İlk yarıda önemli fırsatlardan yararlanamayan ve ağır kalışı nedeniyle herkesin eleştirdiği Nwakaeme, hepimizi şaşırtıcısına attığı gol sonrası üç puan cepte desek de,Trabzonspor’un gereksiz yere geriye yaslanıp
skoru koruma güdüsü içinde hareket etmesinin bedeli elbette olacaktı. Nitekim de öyle oldu. Şenol Güneş’in akıllıca hamlelerinin sonucunda Caner ve Gökhan ikilisi Beşiktaş’ı ipten aldı desek yeridir. Aslında
Trabzonspor için en büyük yıkım Sosa’nın sakatlanıp oyundan çıkması oldu. Ev sahibi ekibin baskı kurduğu anlarda topu ayağında tutup Trabzonspor’a nefes aldıracak nitelikte Sosa’dan başka bir
oyuncu ne yazık ki Bordo-Mavili ekipte yoktu.
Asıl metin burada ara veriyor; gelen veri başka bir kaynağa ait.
(** [switchSession] against any persister: the change is in the snapshot that
    is persisted, and is taken back when persisting it fails. *)
Definition switchSession {W} (persist : registryFile -> W -> W * option registryError)
    (id oldID newID : string) (r : Registry) (w : W) : Registry * W * bool * option registryError :=
  let p c := bool_decide (ID c = id) && bool_decide (CurrentSessionID c = oldID)
             && negb (bool_decide (oldID = "")) && negb (bool_decide (newID = "")) in
  match find_first p (conversations r) with
  | None => (r, w, false, Some ErrConversationNotFound)
  | Some _ =>
      let r' := set_conversations
        (update_first p (fun c => set_session newID (SessionHistory c ++ [oldID]) c) (conversations r)) r in
      match persist (snapshotLocked r') w with
      | (w, None) => (r', w, true, None)
      | (w, Some e) => (r, w, false, Some e)
      end
  end.

Definition SwitchSession (w : io) (path id oldID newID : string) (r : Registry) (f : fs)
  : Registry * fs * bool * option registryError :=
  switchSession (writeRegistrySnapshot w path) id oldID newID r f.

Definition advanceReadUpTo {W} (persist : registryFile -> W -> W * option registryError)
    (id : string) (upTo latest : Z) (r : Registry) (w : W)
  : Registry * W * option Conversation * bool * option registryError :=
  match Get id r with
  | None => (r, w, None, false, Some ErrConversationNotFound)
  | Some c =>
      let next := Z.max (ReadUpTo c) (Z.min upTo latest) in
      if next =? ReadUpTo c then (r, w, Some c, false, None)
      else
        let r' := fst (Update id (set_readUpTo next) r) in
        match persist (snapshotLocked r') w with
        | (w, None) => (r', w, Some (set_readUpTo next c), true, None)
        | (w, Some e) => (r, w, None, false, Some e)
        end
  end.

Definition AdvanceReadUpTo (w : io) (path id : string) (upTo latest : Z) (r : Registry) (f : fs)
  : Registry * fs * option Conversation * bool * option registryError :=
  advanceReadUpTo (writeRegistrySnapshot w path) id upTo latest r f.
End persistence.

(** ** Archival *)

Definition archiveIdleThreshold : Z := 30 * 24 * hour.

Definition ShouldArchive (c : Conversation) (now : instant) : bool :=
  if IsPromoted c then false
  else if IsArchived c then false
  else archiveIdleThreshold <=? Sub now (LastUsedAt c).

(** [Sweep]: over a copy of the list, deleting by id. *)
Fixpoint sweep_loop (l : list Conversation) (now : instant) (r : Registry) (n : Z) : Registry * Z :=
  match l with
  | [] => (r, n)
  | c :: l =>
      if ShouldArchive c now
      then match Delete (ID c) r with
           | (r, true, _) => sweep_loop l now r (n + 1)
           | (r, false, _) => sweep_loop l now r n
           end
      else sweep_loop l now r n
  end.

Definition Sweep (now : instant) (r : Registry) : Registry * Z := sweep_loop (List [] r) now r 0.

(** [sweepOnce]: a tick of the loop; it saves only when something was swept. *)
Definition sweepOnce (encode : registryFile -> string) (w : io) (path : string) (now : instant)
    (r : Registry) (f : fs) : Registry * fs :=
  let '(r, n) := Sweep now r in
  if n =? 0 then (r, f) else (r, fst (Save encode w path r f)).

End Conversations.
Yusuf Yazıcı zaten ortalıklarda gözükmüyordu, Abdülkadir ise ilk yarıda harcadığı enerjiyi ikinci yarı öncesi tüketmişti.Onazi’nin de yorulması Beşiktaş’ın ekmeğine
yağ sürdü. Neyse ki ‘Oh be Dünya VARmış’ diyeceğimiz bir sistem devreye girerek ev sahibi ekibin beraberlik golünü iptal etmesine, Beşiktaş’ın modunun düşmesine, Trabzonspor’un ise nefes almasına vesile
oldu. Bordo-Mavililer’in Beşiktaş’ın fişini çekeceği an ise 90+5’te yaşandı.Beşiktaş savunmasını bu dakikada 3’e 1 yakalayan Trabzonspor’da Batuhan’ın topu Hugo Rodallega ile buluşturamaması
Bordo-Mavili takım için büyük bir talihsizlikti. Maç orada bitebilirdi. Mustafa Pektemek’in golünde ise savunmanın uyumasının bir ürünü olduğunu da söylemek mümkün.
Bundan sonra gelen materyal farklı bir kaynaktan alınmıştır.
(* ===== verification/ConversationsProps.v ===== *)
(** * What the conversation registry keeps true

    The well-formedness invariant over every sequence of operations, persisted
    changes and their rollback, the pending-post buffer, the sweep, cwd rekeying
    and identifiers. *)
From Stdlib Require Import Ascii String.
From stdpp Require Import prelude gmap strings list sorting.
From S2P Require Import Prelude Utf8 AtomicFile Conversations.

Module ConversationsProps.
Import Utf8 AtomicFile Conversations.

Local Open Scope Z_scope.

(** ** The invariant *)

Record conv_ok (c : Conversation) : Prop := {
  ok_pinned : is_Some (PinnedAt c) -> IsPromoted c = true;
  ok_archived : IsArchived c = true <-> is_Some (ArchivedAt c);
  ok_prompt : forall p, SystemPrompt c = Some p -> slen p <= MaxSystemPromptBytes /\ ValidString p = true;
  ok_pending : Z.of_nat (length (PendingPosts c)) <= MaxPendingChannelPosts
               /\ pending_bytes (PendingPosts c) <= MaxPendingChannelPostsBytes;
}.

Definition registry_ok (r : Registry) : Prop := forall c, c ∈ conversations r -> conv_ok c.

Definition ids (r : Registry) : list string := ID <$> conversations r.

(** How many promoted conversations hold the name [n]. *)
Definition held (c : Conversation) : option string := if IsPromoted c then Name c else None.
Definition holds (n : string) (c : Conversation) : nat := if decide (held c = Some n) then 1 else 0.
Definition holders (n : string) (r : Registry) : nat := sum_list_with (holds n) (conversations r).

(** Every operation on the registry, as the daemon calls it; a persisting one
    with its persister's outcome. *)
Inductive op :=
| OCreate (id : string) (name : option string) (cwd sid : string) (promoted : bool) (now : instant)
| OEdit (id : string) (e : edit)
| ORebind (oldID newID : string)
| OSwitch (id oldID newID : string) (fail : option stage)
| OAdvance (id : string) (upTo latest : Z) (fail : option stage)
| ODelete (id : string)
| OSetArchived (id : string) (b : bool) (now : instant)
| OSetMuted (id : string) (b : bool)
| OSetPinned (id : string) (b : bool) (now : instant)
| OSetSystemPrompt (id : string) (p : option string)
| OSetUsage (id : string) (u : ContextUsageReading)
| OAppend (id text : string)
| OClear (id : string) (n : Z)
| OPromote (id name : string)
| OSetLabel (cwd : string) (l : option string)
| ORekey (rekey : gmap string string)
| OMarkSeeded
| OSweep (now : instant).

Definition persister (fail : option stage) (_ : registryFile) (w : unit) : unit * option registryError :=
  (w, ErrPersist <$> fail).

Definition exec (o : op) (r : Registry) : Registry :=
  match o with
  | OCreate id name cwd sid promoted now => Create (new_conversation id name cwd sid promoted now) r
  | OEdit id e => fst (edit_conversation e id r)
  | ORebind a b => fst (RebindSession a b r)
  | OSwitch id a b fail => fst (fst (fst (switchSession (persister fail) id a b r ())))
  | OAdvance id u l fail => fst (fst (fst (fst (advanceReadUpTo (persister fail) id u l r ()))))
  | ODelete id => fst (fst (Delete id r))
  | OSetArchived id b now => fst (SetArchived id b now r)
  | OSetMuted id b => fst (SetMuted id b r)
  | OSetPinned id b now => fst (SetPinned id b now r)
  | OSetSystemPrompt id p => fst (SetSystemPrompt id p r)
  | OSetUsage id u => fst (SetLastContextUsage id u r)
  | OAppend id t => fst (AppendPendingChannelPost id t r)
  | OClear id n => fst (ClearPendingChannelPosts id n r)
  | OPromote id n => fst (Promote id n r)
  | OSetLabel cwd l => SetWorkspaceLabel cwd l r
  | ORekey m => fst (RekeyCwds m r)
  | OMarkSeeded => MarkSeeded r
  | OSweep now => fst (Sweep now r)
  end.

Definition run (os : list op) (r : Registry) : Registry := foldl (fun r o => exec o r) r os.

(** The ids an operation brings in, and whether it gives a promoted
    conversation the name [n] without asking who else has it. *)
Definition created (o : op) : list string := match o with OCreate id _ _ _ _ _ => [id] | _ => [] end.
Definition given (n : string) (o : op) : nat :=
  match o with
  | OCreate _ name _ _ promoted _ => if promoted then if decide (name = Some n) then 1 else 0 else 0
  | OEdit _ (ERename t) | OEdit _ (EAutoName t) => if decide (t = n) then 1 else 0
  | _ => 0
  end.

(** The bound on the holders of [n] that [Promote] keeps: one, if [n] is not
    blank, and otherwise those there are. *)
Definition at_most (n : string) (k : nat) : nat := if blank n then k else Nat.max 1 k.

(** ** One operation *)

Record kept (o : op) (r r' : Registry) : Prop := {
  ke_each : registry_ok r -> registry_ok r';
  ke_ids : ids r' `sublist_of` ids r ++ created o;
  ke_names : forall n, (holders n r' <= at_most n (holders n r) + given n o)%nat;
}.

Lemma at_most_ge n k : (k <= at_most n k)%nat.
Proof. unfold at_most. destruct (blank n); lia. Qed.

(** Nothing about the rows changes but to their good. *)
Lemma kept_rows o r r' :
  (registry_ok r -> registry_ok r') -> ids r' `sublist_of` ids r -> (forall n, (holders n r' <= holders n r)%nat) -> kept o r r'.
Proof.
  intros H1 H2 H3. split; [done|by apply sublist_inserts_r|]. intros n. pose proof (H3 n). pose proof (at_most_ge n (holders n r)). lia.
Qed.

Lemma kept_unchanged o r : kept o r r.
Proof. by apply kept_rows. Qed.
Hakem Halil Umut Meler ise özellikle Adriano’nun Amiri’nin ayağını kırarcasına basmasında oyuncuyu atamaması da üzerinde tartışılacak bir konuydu. Burada VAR hakemleri de uyudu, kendisi de. Bunun
yanı sıra Beşiktaş lehine verdiği faul kararları da çıldırtacak boyuttaydı. Kısacası vasat bir yönetim gösterdi. Başta söylediğim gibi bu sonucu kabullenemiyorum.Ne yalan söyleyeyim arkadaş zoruma
gidiyor. Oysa güne Trabzonspor taraftarları ne güzel uyanacaktı. Yine de sağlık olsun demekten kendimizi alamıyorum.